Archive for Dezember, 2012

Red Fang – Essigfabrik Köln (09.12.2012)

Nehmen wir mal an, die Maya behalten Recht und dieser Planet geht in knapp zwei Wochen über die Wupper. Den Leuten, die Sonntagabend in der Kölner Essigfabrik zu Gast waren, wäre das mit Sicherheit ziemlich egal, denn was sie geboten bekommen haben, hätte ruhig das letzte Konzert auf Erden sein können. Richtig großes Entertainment-Kino (The Steve Burner Project Experience), tonnenschwere Riffs (El Caco) oder Blut, Schweiß, Tränen und stage diving (Red Fang), das alles stand auf der Speisekarte an diesem schönen Abend.
Aber der Reihe nach.

Eröffnet wurde das Set von The Steve Burner Project Experience. Vier grundsympathische Jungs aus Köln und dem Sauerland, denen man einfach anmerkt, dass sie die Stromgitarrenmusik mit der Mutterbrust aufgesogen haben. Obwohl es ihr mit Sicherheit größter Gig bisher war, war von Nervosität nichts zu spüren. Souverän ballerten sie sich durch ihr Set, bestehend aus Heavy Rock gemischt mit allerlei anderen Zutaten (Punk, Metal und allem anderen, was irgendwie in den Arsch tritt). Große Rockstarposen inklusive. Egal ob man mal mit zwei Bässen statt zweier Gitarren spielt oder ein mündliches WG-Gesuch ans Publikum richtet, The Steve Burner Project Experience haben das Publikum unterhalten, und zwar richtig gut.

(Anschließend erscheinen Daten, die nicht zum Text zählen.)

(** * QKart backend: cart service and user schema

    A shallow embedding of [src/services/cart.service.js] and of the field
    validators of [src/models/user.model.js], with the properties the
    specification states about them.

    Modelling conventions.
    - JavaScript numbers that the service computes with (quantity, cost,
      walletMoney) are doubles.  The model covers the doubles that hold an
      integer, as a [Z]; the result of every addition, subtraction and
      multiplication is rounded to the nearest double, ties to even
      ([js_round]), as IEEE-754 does.  Magnitudes stay below 2^1024 (no
      infinity), and amounts with a fractional part are not covered.
    - Strings are [string]; a character is one code unit.  The loose
      comparison [item.product._id == productId] is equality of identifiers.
    - The document database is explicit state: the product catalog, the
      cart collection keyed by its [email] field and the user collection
      keyed by [_id].  Each write through the driver may be rejected; the
      pending outcomes are part of the state ([faults]).
    - An [async] function is a computation in the monad [M]: it reads and
      writes the database and either returns a value or throws. *)

From Stdlib Require Import ZArith String Ascii List Bool Lia.
From stdpp Require Import base option list gmap strings.
Import ListNotations.

Local Open Scope string_scope.
Local Open Scope Z_scope.

(** ** Documents *)

(** Modelled from the spec: the Product model ([models/product.model.js]) is
    not among the sources.  A product is a read-only catalog record with an
    identifier and a cost; the service reads [_id] and [cost] only. *)
Module Product.
Record t : Type := mk { _id : string; cost : Z }.
End Product.

(** A line item as [addProductToCart] pushes it: [{product, quantity}]. *)
Record CartItem : Type := mkItem { product : Product.t; quantity : Z }.

(** Modelled from the spec: the Cart model ([models/cart.model.js]) is not
    among the sources.  A cart is the owning user's email, which is its key
    (at most one cart per email), and the ordered collection of its line
    items; these are the two fields [Cart.create] is given. *)
Module Cart.
Record t : Type := mk { email : string; cartItems : list CartItem }.
End Cart.

(** Modelled from the spec: [config/config.js] is not among the sources.
    The one value the core consumes is the default address. *)
Record Config : Type := { default_address : string }.

Module User.
Record t : Type := mk {
  _id : string;
  name : string;
  email : string;
  password : string;
  walletMoney : Z;
  address : string
}.

Definition set_walletMoney (v : Z) (user : t) : t :=
  mk (_id user) (name user) (email user) (password user) v (address user).

Definition set_password (v : string) (user : t) : t :=
  mk (_id user) (name user) (email user) v (walletMoney user) (address user).

(** [userSchema.methods.hasSetNonDefaultAddress] *)
Definition hasSetNonDefaultAddress (config : Config) (user : t) : bool :=
  negb (String.eqb (address user) (default_address config)).
End User.

Module httpStatus.
Definition BAD_REQUEST : Z := 400.
Definition NOT_FOUND : Z := 404.
End httpStatus.

(** ** Errors and the database *)

(** What a call can throw.  [ApiError] is the error of [utils/ApiError.js],
    built from a status code and a message; [ValidationError] is what
    mongoose reports for a validator that threw, on the path it validates;
    [TypeError] is a property access on [undefined]; [WriteError] is a write
    the driver rejected. *)
Inductive Error : Type :=
| ApiError (statusCode : Z) (message : string)
| ValidationError (path : string) (message : string)
| TypeError
| WriteError.

(** The state of the world between two steps of a call: the three
    collections and the outcomes of the coming writes.  The cart collection
    maps the email of a cart to its line items, the user collection maps
    the [_id] of a user to the record. *)
Record World : Type := mkWorld {
  products : list Product.t;
  carts : gmap string (list CartItem);
  users : gmap string User.t;
  faults : list bool
}.

Definition set_carts (f : gmap string (list CartItem) -> gmap string (list CartItem))
    (w : World) : World :=
  mkWorld (products w) (f (carts w)) (users w) (faults w).

Definition set_users (f : gmap string User.t -> gmap string User.t)
    (w : World) : World :=
  mkWorld (products w) (carts w) (f (users w)) (faults w).

Definition set_faults (fs : list bool) (w : World) : World :=
  mkWorld (products w) (carts w) (users w) fs.

(** ** The monad of service calls *)

Definition M (A : Type) : Type := World -> (Error + A) * World.

Definition ret {A} (a : A) : M A := fun w => (inr a, w).

Definition throw {A} (e : Error) : M A := fun w => (inl e, w).

Definition bind {A B} (m : M A) (k : A -> M B) : M B :=
  fun w =>
    match m w with
    | (inr a, w') => k a w'
    | (inl e, w') => (inl e, w')
    end.

Notation "'let!' x ':=' m 'in' k" := (bind m (fun x => k))
  (at level 10, x name, m at level 100, k at level 200).
Notation "'do!' m 'in' k" := (bind m (fun _ => k))
  (at level 10, m at level 100, k at level 200).

(** A write reaches the store unless the driver rejects it.  [faults] lists
    the outcomes of the coming writes, [true] for a rejected one; when the
    list is exhausted every write goes through. *)
Definition write (upd : World -> World) : M unit :=
  fun w =>
    match faults w with
    | [] => (inr tt, upd w)
    | false :: fs => (inr tt, set_faults fs (upd w))
    | true :: fs => (inl WriteError, set_faults fs w)
    end.

(** [Product.findOne({_id: productId}).exec()] *)
Definition Product_findOne (productId : string) : M (option Product.t) :=
  fun w => (inr (find (fun p => String.eqb (Product._id p) productId) (products w)), w).

(** [Cart.findOne({email: email}).exec()] *)
Definition Cart_findOne (email : string) : M (option Cart.t) :=
  fun w => (inr (Cart.mk email <$> carts w !! email), w).

(** [Cart.create({email, cartItems})]: the created document, never a falsy
    value. *)
Definition Cart_create (email : string) (cartItems : list CartItem) : M (option Cart.t) :=
  do! write (set_carts (insert email cartItems)) in
  ret (Some (Cart.mk email cartItems)).

(** [userCart.save()] *)
Definition Cart_save (userCart : Cart.t) : M unit :=
  write (set_carts (insert (Cart.email userCart) (Cart.cartItems userCart))).

(** [user.save()] *)
Definition User_save (user : User.t) : M unit :=
  write (set_users (insert (User._id user) user)).

(** ** JavaScript idioms used by the service *)

(** The arrow function [item => item.product._id == productId]. *)
Definition same_product (productId : string) (item : CartItem) : bool :=
  String.eqb (Product._id (product item)) productId.

(** [Array.prototype.filter] returns a new array holding the very objects of
    the array it filters.  Where the service writes through such an element
    the result is kept as references: positions in the filtered array. *)
Fixpoint filter_refs {A} (p : A -> bool) (l : list A) (i : nat) : list nat :=
  match l with
  | [] => []
  | x :: l' => if p x then i :: filter_refs p l' (S i) else filter_refs p l' (S i)
  end.

(** An array is an object, and every object is truthy. *)
Definition truthy_array {A} (a : list A) : bool := true.

(** [item.quantity = quantity] *)
Definition set_quantity (q : Z) (item : CartItem) : CartItem :=
  mkItem (product item) q.

(** The double nearest to an integer: an integer of at most 53 significant
    bits is a double; a longer one loses its low bits, rounded to the nearest
    value, and to the one with an even 53-bit significand when it is half way
    between two. *)
Definition js_round (z : Z) : Z :=
  let a := Z.abs z in
  let shift := Z.log2 a - 52 in
  if shift <=? 0 then z
  else
    let q := Z.shiftr a shift in
    let r := Z.land a (Z.ones shift) in
    let half := Z.shiftl 1 (shift - 1) in
    let q' := if (half <? r) || ((r =? half) && Z.odd q) then q + 1 else q in
    Z.sgn z * Z.shiftl q' shift.

(** [a + b], [a - b] and [a * b] on numbers. *)
Definition js_add (a b : Z) : Z := js_round (a + b).
Definition js_sub (a b : Z) : Z := js_round (a - b).
Definition js_mul (a b : Z) : Z := js_round (a * b).


(** The callback of the [reduce] in [checkout]:
    [sum += item.quantity * item.product.cost]. *)
Definition add_cost (sum : Z) (item : CartItem) : Z :=
  js_add sum (js_mul (quantity item) (Product.cost (product item))).

(** ** src/services/cart.service.js *)

Section CartService.

Variable config : Config.

Definition getCartByUser (user : User.t) : M Cart.t :=
  let email := User.email user in
  let! userCart := Cart_findOne email in
  match userCart with
  | Some userCart => ret userCart
  | None => throw (ApiError httpStatus.NOT_FOUND "User does not have a cart")
  end.

Definition addProductToCart (user : User.t) (productId : string) (quantity : Z)
    : M Cart.t :=
  let! prod := Product_findOne productId in
  match prod with
  | None => throw (ApiError 400 "Product doesn't exist in database")
  | Some prod =>
    let email := User.email user in
    let! userCart := Cart_findOne email in
    let! userCart :=
      match userCart with
      | Some userCart => ret userCart
      | None =>
        let! userCart := Cart_create email [] in
        match userCart with
        | None => throw (ApiError 500 "Internal Server Error")
        | Some userCart => ret userCart
        end
      end in
    if negb (Nat.eqb
               (length (List.filter (same_product productId) (Cart.cartItems userCart)))
               0)
    then throw (ApiError 400
      "Product already in cart. Use the cart sidebar to update or remove product from cart")
    else
      let userCart :=
        Cart.mk (Cart.email userCart)
                (Cart.cartItems userCart ++ [mkItem prod quantity]) in
      do! Cart_save userCart in
      ret userCart
  end.

Definition deleteProductFromCart (user : User.t) (productId : string) : M Cart.t :=
  let email := User.email user in
  let! userCart := Cart_findOne email in
  match userCart with
  | None => throw (ApiError 400 "User does not have a cart")
  | Some userCart =>
    let updateProduct := List.filter (same_product productId) (Cart.cartItems userCart) in
    if negb (truthy_array updateProduct)
    then throw (ApiError 400 "Product not in cart")
    else
      let userCart :=
        Cart.mk (Cart.email userCart)
                (List.filter (fun item => negb (same_product productId item))
                             (Cart.cartItems userCart)) in
      do! Cart_save userCart in
      ret userCart
  end.

Definition updateProductInCart (user : User.t) (productId : string) (quantity : Z)
    : M Cart.t :=
  let! prod := Product_findOne productId in
  match prod with
  | None => throw (ApiError 400 "Product doesn't exist in database")
  | Some prod =>
    let email := User.email user in
    let! userCart := Cart_findOne email in
    match userCart with
    | None => throw (ApiError 400
        "User does not have a cart. Use POST to create cart and add a product")
    | Some userCart =>
      let updateProduct := filter_refs (same_product productId) (Cart.cartItems userCart) 0 in
      if Nat.eqb (length updateProduct) 0
      then throw (ApiError 400 "Product not in cart")
      else if quantity <=? 0
      then deleteProductFromCart user productId
      else
        match updateProduct !! 0%nat with
        | None => throw TypeError
        | Some first =>
          let userCart :=
            Cart.mk (Cart.email userCart)
                    (alter (set_quantity quantity) first (Cart.cartItems userCart)) in
          do! Cart_save userCart in
          ret userCart
        end
    end
  end.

An alle Kölner, die vielleicht noch ein WG-Zimmer für den sympathischen Frontmann frei haben, schickt der Band doch eine Nachricht auf Facebook oder ähnlichem. Damit macht man ihm sicher eine Freude in der Vorweihnachtszeit.

Als nächstes standen El Caco auf dem Programm. Das norwegische Trio aus Lillestrøm ist mittlerweile seit über zehn Jahren im Geschäft und diese Routine merkte man ihnen auch an. Zielsicher schmissen sie ihre unendlich schweren Riffs Richtung Publikum die das ganze dankend mit kreisender Matte aufnimmt. El Caco bringen ebenfalls etwas Wichtiges mit, nämlich Abwechslung. Manche Songs klingen nach tiefstem Doom-Metal, dann wiederrum werden klassische Stoner-Riffs rausgehauen und an manchen Ecken hört man eine gewisse Nähe zu Tool, vor allem was die Gitarrenarbeit und die Rhythmik angeht.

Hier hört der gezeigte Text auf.